You can't blame them. In a lot of cases, these are organizations that do no qualify as free-agent destinations. The only viable way to any sort of meaningful contention is through the draft, either by selecting a franchise-changing player or trading a high-leverage draft slot as the core of a package for en established star. Either way, the higher your draft pick, the better spot you're in. 

Meanwhile, it kills the NBA's product. Fans are paying good money, in some cases ridiculous money, to watch the best players in the world put on a show. Never mind the "load management" problem that leaves fans saving up all year to go watch their favorite player -- only to get that player's backup so the multi-millionaire who is only a multi-millionaire because fans pay his salary can rest. Now you have to go watch teams actively try to lose on top of it. 

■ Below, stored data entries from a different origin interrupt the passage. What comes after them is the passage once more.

(* ===== verification/Cycle.v ===== *)
(** Cycle: a backup and a restore through the repository: the run stores its
    manifest and updates the registry, the restore looks for the newest
    manifest, finds that one and lays the tree out again. *)

From S2P Require Import Prelude GoStr Ignore Externs Compress Crypto Stream FS BlobStore LocalStore Blob BlobLocal Manifest CloudID ManifestIO RestorePath SecureDir Restore RestoreTree PipeFile PipeLocal Interleave Scan Pool Registry Trash RegList Config RestoreRun Backup EndToEnd EndWorkers Incremental.
From stdpp Require Import base list gmap strings relations.
From Stdlib.Strings Require Import Byte.
Local Open Scope Z_scope.

(** ** Names *)

Lemma FormatInt_no c n : is_digit c = false -> c <> x2d -> c ∉ FormatInt n.
Proof.
  intros Hc Hm. unfold FormatInt. destruct (n <? 0); [apply not_elem_of_cons; split; [done |] |]; by apply digits_no_us, not_elem_of_nil.
Qed.

Lemma strip_ext_app a b : a <> [] -> dot ∉ b -> strip_ext (a ++ dot :: b) = a.
Proof.
  intros Ha Hb. unfold strip_ext. rewrite LastIndexByte_app by done. destruct a as [|x a]; [done |]. cbn [length Nat.ltb Nat.leb].
  exact (take_app_length (x :: a) (dot :: b)).
Qed.

(** The name under which [SaveManifestWithKey] stores a manifest. *)
Definition file_name (n : Z) (deviceID : bytes) : bytes := FormatInt n ++ go "_" ++ deviceID ++ jsonZst.

Lemma parse_file_name `{RFF : Rfc3339Format} n dev : MinInt64 <= n <= MaxInt64 -> ParseManifestFilenameTimestamp (file_name n dev) = Some (format_rfc3339 n).
Proof.
  intros Hn. unfold ParseManifestFilenameTimestamp, file_name. change jsonZst with (dot :: go "json" ++ dot :: go "zst").
  replace (FormatInt n ++ go "_" ++ dev ++ dot :: go "json" ++ dot :: go "zst") with (((FormatInt n ++ x5f :: dev) ++ dot :: go "json") ++ dot :: go "zst") by (by rewrite <- !app_assoc).
  assert (Hne : FormatInt n ++ x5f :: dev <> []) by (by destruct (FormatInt n)).
  rewrite strip_ext_app; [|by destruct (FormatInt n) | by_decide]. rewrite strip_ext_app; [|done | by_decide].
  rewrite IndexByte_app by (by apply FormatInt_no). rewrite take_app_length. by rewrite ParseInt_FormatInt.
Qed.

What's the solution? That's not for me to figure out. I just know there are options. As I said earlier, ditching the weighted-odds lottery for one that gives all non-playoff teams the same shot at a given draft slot cures a lot. In theory, you want to help the worst teams the most, but that's what leads teams to try to be the worst. 

No system is perfect, and this one would still be helping a bad team, in a lot of cases one that would be really ready to compete with the addition of just one top talent, rather than the way it is now where a top pick goes to a team that still needs to lose for three or four more years to put enough top picks together to put a competitive team on the floor. 

Hello, Oklahoma City. 

You could also eliminate the draft altogether. Treat incoming players as free agents. Salary-cap rules still apply. If you want a top pick, you plan your salary structure accordingly. You might worry about big-market teams with more financial backing hoarding all the best draft picks, but in most cases these teams are competing for titles, and you can't compete for titles in today's NBA with a cap sheet that has enough room left over to also pay a top draft pick. 

I've also heard the idea floated that the lower you finish in the standings, the lower percentage of the tax-distribution pie you receive. See, when teams go into the luxury tax to pay for star-studded rosters, that money gets redistributed among all the non-tax teams. If losing on the court starts leading to losing actual money, watch how fast these billionaire owners stop trying to lose. 

Another idea is to hold a tournament at the end of the season. Put the 14 non-playoff teams in a bracket and let them play for picks. Might that lead to the unintended consequence of players who might be the ones replaced by the next year's draft pick not exactly giving their best effort in this tournament? Perhaps. Unintended consequences tend to be what takes down all these ideas. When it was decided that a weighted lottery system would best serve the franchises in greatest need, nobody thought it would turn into The Process brought to you by Sam Hinkie. 

But it did. And it worked. The Sixers lost, on purpose, for years, and it netted them Joel Embiid and Ben Simmons, the latter of which netted them James Harden. And now they're contenders. You can't expect franchises whose only viable path to winning is, in fact, to lose, to shun the strategy in the romantic spirit of honest competition. This is big business. 

Like tax loopholes for the rich, if you've created, intentionally or otherwise, a system that is open to blatant manipulation, you can't ask the manipulators who are only serving their best interests within the confines of the rules to stop doing what they're doing. You have to change the system. 

It wouldn't be an easy sell. It might be impossible, frankly. These bottom-dwelling owners probably aren't going to give up the one competitive advantage they own, nor do they want their currently capped rookie-scale contracts opened up to market value, which would force them to actually pay fair money through the first four years of a player's career. But again, figuring out a system that is acceptable for everyone, that could realistically win enough support to pass through an owners' vote, isn't my job. It's Silver's. He says he's seriously concerned about tanking. Will he find a way to do something about it?